L’interconnessione tardiva è ammissibile ai benefici previsti dalla legge purché i beni posseggano le caratteristiche merceologiche 4.0

L’interconnessione tardiva è ammissibile ai benefici previsti dalla legge purché i beni posseggano le caratteristiche merceologiche 4.0

Con la risposta all’interpello n. 394 del 08/06/2021, l’Agenzia delle Entrate sulla base del parere tecnico del Ministero dello Sviluppo Economico chiarisce che il credito d’imposta per i beni strumentali 4.0 è usufruibile anche in periodi successivi all’acquisto se viene effettuato un adeguamento dell’infrastruttura.

L’Agenzia delle Entrate con la risposta all’interpello n. 394 redatto congiuntamente con il parere tecnico del Ministero dello Sviluppo Economico ha fornito maggiori informazioni in merito alla possibilità di applicare l’iperammortamento o di usufruire del credito d’imposta 4.0 per i beni strumentali caratterizzati da un’interconnessione tardiva.

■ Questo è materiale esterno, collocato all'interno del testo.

Lemma layout_plan_binds_witness :
  exists spans,
    rmapM (fun r => region_bind r (mkSpan 65536 1024))
      [mkRegion 0 100 256; mkRegion 104 24 8; mkRegion 256 300 256] = Ok spans.
Proof.
  destruct (layout_plan_binds [(100, 256); (24, 8); (300, 256)]
    [mkRegion 0 100 256; mkRegion 104 24 8; mkRegion 256 300 256] (mkLB 556 556) 768
    (mkSpan 65536 1024) 256) as (spans & H & _).
  - by_compute.
  - by_compute.
  - lia.
  - vm_compute; reflexivity.
  - vm_compute; reflexivity.
  - done.
  - cbn; lia.
  - apply Z.mod_divide; [lia|reflexivity].
  - cbn; lia.
  - cbn; unfold_ints; lia.
  - by exists spans.
Defined.

(** ** The dry run and the arena *)

Record wl_wf (w : WorkspaceLayoutBuilder) : Prop := {
  wl_cursor_nonneg : 0 <= wl_cursor w;
  wl_cursor_peak : wl_cursor w <= wl_peak w;
  wl_peak_u64 : wl_peak w <= u64_max;
}.

(** Every alignment of the script divides [A], and no byte allocation is empty. *)
Fixpoint script_ok (A : Z) (p : script) : Prop :=
  match p with
  | SDone => True
  | SAlloc _ _ a k => is_u64 a /\ (a | A) /\ script_ok A k
  | SAllocBytes n a k => is_u64 n /\ n <> 0 /\ is_u64 a /\ (a | A) /\ script_ok A k
  | SScope body k => script_ok A body /\ script_ok A k
  end.

Record arena_ok (A : Z) (a : DeviceArena) : Prop := {
  ar_base_pos : 0 < ar_base a;
  ar_base_align : (A | ar_base a);
  ar_room : ar_base a + ar_cap a + A <= u64_max;
}.

(** The arena is where the dry run is. *)
Record arena_sim (w : WorkspaceLayoutBuilder) (a : DeviceArena) : Prop := {
  sim_off : ar_off a = wl_cursor w;
  sim_peak : ar_peak a = wl_peak w;
}.

Definition same_storage (a a' : DeviceArena) : Prop :=
  ar_base a' = ar_base a /\ ar_cap a' = ar_cap a /\ ar_owns a' = ar_owns a.

Lemma wl_alloc_bytes_Ok n al w sp w' :
  wl_wf w -> is_u64 n -> is_u64 al -> n <> 0 -> wl_alloc_bytes n al w = (Ok sp, w') ->
  is_power_of_two al = true /\
  w' = mkWLB (align_Z (wl_cursor w) al + n) (Z.max (wl_peak w) (align_Z (wl_cursor w) al + n)) /\
  wl_cursor w <= wl_cursor w' /\ wl_wf w'.
Proof.
  intros [H0 H1 H2] Hn Ha Hn0 H. unfold wl_alloc_bytes, wl_set_cursor, wl_raise_peak in H.
  rewrite (proj2 (Z.eqb_neq _ _) Hn0) in H. minv. cbn in *.
  match goal with H : align_up _ _ = Ok _ |- _ =>
    apply align_up_Ok in H as (Hp & Hmax & ->); [|unfold_ints; lia|done] end.
  pose proof (is_power_of_two_pos al Hp Ha) as Hpos.
  pose proof (align_Z_spec (wl_cursor w) al Hpos) as [Hr _].
  match goal with H : checked_add _ _ = Ok _ |- _ =>
    apply checked_add_Ok in H as [-> Hb]; [|unfold_ints; lia|done] end.
  match goal with |- context [?x >? ?y] => destruct (Z.gtb_spec x y) end;
    (split_and!; [done|f_equal; lia|cbn; unfold_ints; lia|constructor; cbn; unfold_ints; lia]).
Qed.

Lemma wl_alloc_eq dt shape al t n w :
  make_tensor 0 dt shape = Ok t -> tensor_bytes t = Ok n -> n <> 0 ->
  (wl_alloc dt shape al w).2 = (wl_alloc_bytes n al w).2 /\
  (is_ok (wl_alloc dt shape al w).1 = is_ok (wl_alloc_bytes n al w).1).
Proof.
  intros Ht Hn Hn0. unfold wl_alloc, wl_alloc_bytes, mbind_, mlift, mgets, wl_set_cursor, mmodify.
  rewrite Ht, (proj2 (Z.eqb_neq _ _) Hn0). cbn.
  destruct (align_up _ _) as [c1|]; cbn; [|done]. rewrite Hn; cbn.
  by destruct (checked_add _ _); cbn.
Qed.

Lemma make_tensor_bytes_pos dt shape p t n :
  make_tensor p dt shape = Ok t -> tensor_bytes t = Ok n -> 0 < n.
Proof.
  intros (Hl & Hf & _ & Hd & Hne & _)%make_tensor_Ok ->%tensor_bytes_Ok.
  rewrite Hne. pose proof (dtype_size_pos (dtype t)).
  pose proof (prod_list_pos _ (proj2 (normalized_ne shape Hl Hf))). nia.
Qed.

Lemma wl_alloc_Ok dt shape al w t w' :
  wl_wf w -> is_u64 al -> wl_alloc dt shape al w = (Ok t, w') ->
  make_tensor 0 dt shape = Ok t /\ exists n, tensor_bytes t = Ok n /\ n <> 0 /\ is_u64 n /\
  is_power_of_two al = true /\
  w' = mkWLB (align_Z (wl_cursor w) al + n) (Z.max (wl_peak w) (align_Z (wl_cursor w) al + n)) /\
  wl_cursor w <= wl_cursor w' /\ wl_wf w'.
Proof.
  intros Hwf Ha H. pose proof H as Hcopy. unfold wl_alloc in H. minv.
  match goal with Ht : make_tensor _ _ _ = Ok _, Hb : tensor_bytes _ = Ok ?n |- _ =>
    pose proof (make_tensor_bytes_pos _ _ _ _ _ Ht Hb) as Hn; pose proof (tensor_bytes_u64 _ _ Hb);
    destruct (wl_alloc_eq dt shape al _ n w Ht Hb ltac:(lia)) as [E1 E2];
    rewrite Hcopy in E1, E2; cbn in E1, E2; split; [done|exists n];
    destruct (wl_alloc_bytes n al w) as [[sp|] w2] eqn:Hw; [|done]
  end.
  cbn in E1; subst w2. apply wl_alloc_bytes_Ok in Hw; [|done..|lia].
  split_and!; try tauto; lia.
Qed.

(** Scripts only move the cursor forward, and the peak records every cursor reached. *)
Lemma run_script_wl A p w w' :
  script_ok A p -> wl_wf w -> run_script p w = (Ok tt, w') ->
  wl_wf w' /\ wl_cursor w <= wl_cursor w' /\ wl_peak w <= wl_peak w'.
Proof.
  revert w w'; induction p as [|dt shape al k IH|n al k IH|body IHb k IHk];
    intros w w' Hok Hwf H; cbn in H, Hok.
  - minv. split_and!; [done|lia|lia].
  - minv. destruct Hok as (Ha & Hd & Hok).
    match goal with H : wl_alloc _ _ _ _ = _ |- _ =>
      apply wl_alloc_Ok in H as (_ & n & _ & _ & _ & _ & Hw & Hc & Hwf1); [|done..] end.
    match goal with H : run_script _ _ = _ |- _ => apply IH in H as (Hwf2 & Hc2 & Hp2); [|done..] end.
    subst s; cbn in *. split_and!; [done|lia|lia].
  - minv. destruct Hok as (Hn & Hn0 & Ha & Hd & Hok).
    match goal with H : wl_alloc_bytes _ _ _ = _ |- _ =>
      apply wl_alloc_bytes_Ok in H as (_ & Hw & Hc & Hwf1); [|done..] end.
    match goal with H : run_script _ _ = _ |- _ => apply IH in H as (Hwf2 & Hc2 & Hp2); [|done..] end.
    subst s; cbn in *. split_and!; [done|lia|lia].
  - minv. destruct Hok as [Hokb Hokk]. unfold wl_scope in Hm.
    destruct (run_script body w) as [r w1] eqn:Hb. injection Hm as -> <-. destruct v.
    destruct (IHb _ _ Hokb Hwf Hb) as ([Hw1 Hw2 Hw3] & Hc1 & Hp1).
    destruct Hwf as [Hwf1 Hwf2 Hwf3].
    apply IHk in H as (Hwf' & Hc' & Hp'); [|done|constructor; cbn in *; lia].
    cbn in *. split_and!; [done|lia|lia].
Qed.

Lemma align_up_addr_base base off al :
  0 < base -> (al | base) -> is_power_of_two al = true -> is_u64 al -> 0 <= off ->
  base + off + al <= u64_max -> align_up_addr (base + off) al = Ok (base + align_Z off al).
Proof.
  intros Hb Hd Hp Ha Ho Hmax. pose proof (is_power_of_two_pos _ Hp Ha).
  assert (Hu : align_up (base + off) al = Ok (align_Z (base + off) al))
    by (apply align_up_Ok; [unfold_ints; lia|done|split_and!; [done|lia|done]]).
  unfold align_up in Hu. rewrite Hp in Hu; cbn in Hu. unfold align_up_addr. rewrite Hu.
  f_equal. unfold align_Z. destruct Hd as [q ->].
  replace (q * al + off + al - 1) with (q * al + (off + al - 1)) by lia.
  rewrite Z.div_add_l by lia. lia.
Qed.

Lemma ar_alloc_bytes_Ok A n al a :
  arena_ok A a -> is_u64 n -> is_u64 al -> (al | A) -> 0 < A -> is_power_of_two al = true ->
  n <> 0 -> 0 <= ar_off a <= ar_cap a -> align_Z (ar_off a) al + n <= ar_cap a ->
  ar_alloc_bytes n al a =
    (Ok (mkSpan (ar_base a + align_Z (ar_off a) al) n),
     mkArena (ar_base a) (ar_cap a) (align_Z (ar_off a) al + n)
       (Z.max (ar_peak a) (align_Z (ar_off a) al + n)) (ar_owns a)).
Proof.
  intros [Hb HbA Hroom] Hn Ha HaA HA Hp Hn0 Ho Hfit.
  pose proof (is_power_of_two_pos _ Hp Ha) as Hpos. pose proof (align_Z_spec (ar_off a) al Hpos) as [Hr _].
  assert (al <= A) by (apply Z.divide_pos_le; [lia|done]).
  unfold ar_alloc_bytes, mbind_, mget, mput, mret_, mthrow_if, mlift. cbn.
  rewrite (proj2 (Z.eqb_neq (ar_base a) 0)), Hp, (proj2 (Z.eqb_neq n 0)) by lia; cbn.
  rewrite (proj2 (checked_add_Ok (ar_base a) (ar_off a) _ ltac:(unfold_ints; lia) ltac:(unfold_ints; lia)))
    by (split; [reflexivity|lia]).
  rewrite align_up_addr_base by (try done; try lia; by etrans).
  replace (ar_base a + align_Z (ar_off a) al - ar_base a) with (align_Z (ar_off a) al) by lia.
  rewrite u64_small by (unfold_ints; lia).
  destruct (Z.gtb_spec n (u64_max - align_Z (ar_off a) al)); [lia|cbn].
  destruct (Z.gtb_spec (align_Z (ar_off a) al + n) (ar_cap a)); [lia|cbn].
  destruct (Z.gtb_spec (align_Z (ar_off a) al + n) (ar_peak a)); repeat f_equal; lia.
Qed.

(** The simulation: where the dry run succeeds within the arena's capacity, so does the arena. *)
Lemma run_script_sim A p w w' a :
  script_ok A p -> 0 < A -> wl_wf w -> run_script p w = (Ok tt, w') ->
  arena_ok A a -> arena_sim w a -> wl_peak w' <= ar_cap a ->
  exists a', run_script p a = (Ok tt, a') /\ arena_sim w' a' /\ same_storage a a'.
Proof.
  intros Hok HA. revert w w' a Hok; induction p as [|dt shape al k IH|n al k IH|body IHb k IHk];
    intros w w' a Hok Hwf H Hao [Hoff Hpeak] Hcap; cbn in H, Hok.
  - minv. by exists a.
  - minv. destruct Hok as (Ha & Hd & Hok).
    match goal with H : wl_alloc _ _ _ _ = _ |- _ =>
      apply wl_alloc_Ok in H as (Ht & n & Hn & Hn0 & Hnu & Hp & Hw & Hc & Hwf1); [|done..] end.
    pose proof (run_script_wl A k s w' Hok Hwf1 H) as (_ & Hc2 & Hp2). destruct Hwf. subst s; cbn in *.
    destruct (IH _ _ (mkArena (ar_base a) (ar_cap a) (align_Z (ar_off a) al + n)
       (Z.max (ar_peak a) (align_Z (ar_off a) al + n)) (ar_owns a)) Hok Hwf1 H) as (a' & Hr & Hs & Hst).
    { destruct Hao; by constructor. } { constructor; cbn; congruence. } { cbn; lia. }
    exists a'. split_and!; [|done|done].
    unfold ar_alloc, mbind_, mlift. rewrite Ht, Hn. rewrite Hoff in *.
    rewrite (ar_alloc_bytes_Ok A) by (rewrite ?Hoff; try done; lia). rewrite Hoff.
    cbn. unfold make_tensor in Ht |- *. destruct (normalize_shape shape); [|done].
    unfold set_contiguous_strides in *; cbn in *. by destruct (strides_from _ _).
  - minv. destruct Hok as (Hn & Hn0 & Ha & Hd & Hok).
    match goal with H : wl_alloc_bytes _ _ _ = _ |- _ =>
      apply wl_alloc_bytes_Ok in H as (Hp & Hw & Hc & Hwf1); [|done..] end.
    pose proof (run_script_wl A k s w' Hok Hwf1 H) as (_ & Hc2 & Hp2). destruct Hwf. subst s; cbn in *.
    destruct (IH _ _ (mkArena (ar_base a) (ar_cap a) (align_Z (ar_off a) al + n)
       (Z.max (ar_peak a) (align_Z (ar_off a) al + n)) (ar_owns a)) Hok Hwf1 H) as (a' & Hr & Hs & Hst).
    { destruct Hao; by constructor. } { constructor; cbn; congruence. } { cbn; lia. }
    exists a'. split_and!; [|done|done].
    unfold mbind_. rewrite (ar_alloc_bytes_Ok A) by (rewrite ?Hoff; try done; lia). done.
  - minv. destruct Hok as [Hokb Hokk]. unfold wl_scope in Hm.
    destruct (run_script body w) as [r w1] eqn:Hb. injection Hm as -> <-. destruct v.
    pose proof (run_script_wl A _ _ _ Hokb Hwf Hb) as ([Hw1 Hw2 Hw3] & Hc1 & Hp1).
    destruct Hwf as [Hwf1 Hwf2 Hwf3].
    assert (Hwf' : wl_wf (mkWLB (wl_cursor w) (wl_peak w1))) by (constructor; cbn; lia).
    pose proof (run_script_wl A _ _ _ Hokk Hwf' H) as (_ & Hc2 & Hp2). cbn in *.
    destruct (IHb w w1 a Hokb ltac:(by constructor) Hb Hao ltac:(by constructor) ltac:(lia))
      as (a1 & Hr1 & [Ho1 Hpk1] & (Es1 & Es2 & Es3)).
    destruct (IHk _ _ (ar_set_off a1 (ar_off a)) Hokk Hwf' H) as (a' & Hr & Hs & Hst).
    { destruct Hao; constructor; cbn; by rewrite ?Es1, ?Es2. } { by constructor. } { cbn; lia. }
    exists a'. unfold same_storage in *; cbn in *. destruct_and!.
    split_and!; [|done|congruence..].
    unfold mbind_, ar_scope. rewrite Hr1.
    destruct (Z.leb_spec (ar_off a) (ar_off a1)); [done|lia].
Qed.

(** the dry run is sufficient: if an allocation helper with nested scopes succeeds on a
    [WorkspaceLayoutBuilder] and the arena was created with at least [peak_bytes] of suitably
    aligned storage, the same helper succeeds on the arena, leaves it at the same offset and with
    the same peak, and that peak is at most the planned size. *)
Theorem dry_run_sufficient A p w total a :
  script_ok A p -> is_u64 A -> is_power_of_two A = true ->
  run_script p WorkspaceLayoutBuilder_init = (Ok tt, w) -> peak_bytes w A = Ok total ->
  arena_ok A a -> ar_off a = 0 -> ar_peak a = 0 -> total <= ar_cap a ->
  exists a', run_script p a = (Ok tt, a') /\ same_storage a a' /\
    ar_off a' = wl_cursor w /\ ar_peak a' = wl_peak w /\ ar_peak a' <= total.
Proof.
  intros Hok HA Hp Hrun Hpk Hao Ho Hp0 Hcap.
  pose proof (is_power_of_two_pos _ Hp HA) as HA0.
  assert (Hwf : wl_wf WorkspaceLayoutBuilder_init) by (constructor; cbn; unfold_ints; lia).
  destruct (run_script_wl A _ _ _ Hok Hwf Hrun) as ([H1 H2 H3] & _).
  unfold peak_bytes in Hpk. apply align_up_Ok in Hpk as (_ & _ & ->); [|unfold_ints; lia|done].
  pose proof (align_Z_spec (wl_peak w) A HA0) as [Hr _].
  destruct (run_script_sim A _ _ _ a Hok HA0 Hwf Hrun Hao ltac:(by constructor) ltac:(lia))
    as (a' & Hrun' & [Hs1 Hs2] & Hst).
  exists a'. split_and!; [done|apply Hst..|done|done|lia].
Qed.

Attualmente le norme che incentivano l’acquisto di beni 4.0 dal 2017 (iperammortamento) e negli anni successivi (credito d’imposta), permettono di procedere all’acquisto del bene con caratteristiche 4.0 e successivamente effettuare l’interconnessione anche in periodi d’esercizio successivi a quelli dell’acquisto. In tal senso, l’azienda potrebbe valutare la fruizione degli incentivi previsti per beni strumentali non 4.0 in attesa di procedere all’interconnessione. Una volta avvenuta quest’ultima, l’azienda potrà usufruire dei benefici previsti dalle legge relativi ai beni 4.0, tenendo in considerazione che gli incentivi già sfruttati in precedenza dovranno essere scontati.

In virtù di quanto sopra indicato è assolutamente possibile procedere con l’interconnessione dei beni in periodi d’imposta successivi a quello di acquisto.

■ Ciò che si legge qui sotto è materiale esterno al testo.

(** ** Allocations *)

Record focus : Set := mkFocus { f_pool : Pool; f_alloc : Alloc; f_mem : gmap Z Z }.

Definition f_set_pool (p : Pool) : M focus unit :=
  mmodify (fun f => mkFocus p (f_alloc f) (f_mem f)).
Definition f_set_alloc (a : Alloc) : M focus unit :=
  mmodify (fun f => mkFocus (f_pool f) a (f_mem f)).
(** Run a pool method on the allocation's pool. *)
Definition on_pool {A} (m : M Pool A) : M focus A :=
  fun f => let '(r, p) := m (f_pool f) in (r, mkFocus p (f_alloc f) (f_mem f)).

Definition with_pages (a : Alloc) (pages : list Z) : Alloc :=
  mkAlloc (pool_ a) pages (page_entitlement_ a) (bound_row_ a).
Definition with_entitlement (a : Alloc) (n : Z) : Alloc :=
  mkAlloc (pool_ a) (page_ids_ a) n (bound_row_ a).
Definition with_row (a : Alloc) (row : Z) : Alloc :=
  mkAlloc (pool_ a) (page_ids_ a) (page_entitlement_ a) row.

Definition mapped_page_count (a : Alloc) : Z := Z.of_nat (length (page_ids_ a)).
Definition mapped_token_capacity (a : Alloc) : Z := u32 (mapped_page_count a * kPagedKVPageSize).

(** [PagedKVAllocation::set_page_entitlement] *)
Definition set_page_entitlement (pages : Z) : M focus unit :=
  let! a := mgets f_alloc in
  let! p := mgets f_pool in
  do! mthrow_if (pages <? mapped_page_count a) InvalidArgument;
  do! mthrow_if (negb (can_replace_entitlement p (page_entitlement_ a) pages)) BadAlloc;
  do! f_set_pool (replace_entitlement p (page_entitlement_ a) pages);
  f_set_alloc (with_entitlement a pages).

L’aspetto fondamentale che viene riportato all’interno dell’interpello 394 pone l’attenzione su due tipologie di casi da interpretare correttamente, ovvero fra l’effettiva interconnessione tardiva del bene 4.0 oppure con un intervento di ammodernamento o revamping.

Nel primo caso, legato all’effettiva interconnessione tardiva del bene, l’azione è ammissibile ai benefici previsti dalla legge se il bene già al momento dell’acquisto possiede le caratteristiche merceologiche in linea con le condizioni ed i requisiti previsti dalla normativa, in tal senso una volta verificato che il bene è fin da subito adeguato all’interconnessione, l’azione che rimane ammissibile ai fini della normativa vigente è quella dell’adeguamento dell’infrastruttura a cui il bene andrà collegato, e non per adeguare le caratteristiche del bene stesso.

Il secondo caso invece è caratterizzato da un intervento di ammodernamento e/o revamping, ovvero l’adeguamento del bene e dell’infrastruttura ai criteri di interconnessione di tipo 4.0.

Tale distinzione è funzionale a determinare il “perimetro” dell’applicazione dei benefici previsti dalla legge, infatti nel primo caso di interconnessione tardiva le maggiori aliquote si applicheranno a tutto il valore del bene, nel secondo caso di ammodernamento/revamping le maggiori aliquote saranno applicate solamente agli strumenti e dispositivi che consentono al bene precedentemente acquistato di “trasformarsi” 4.0.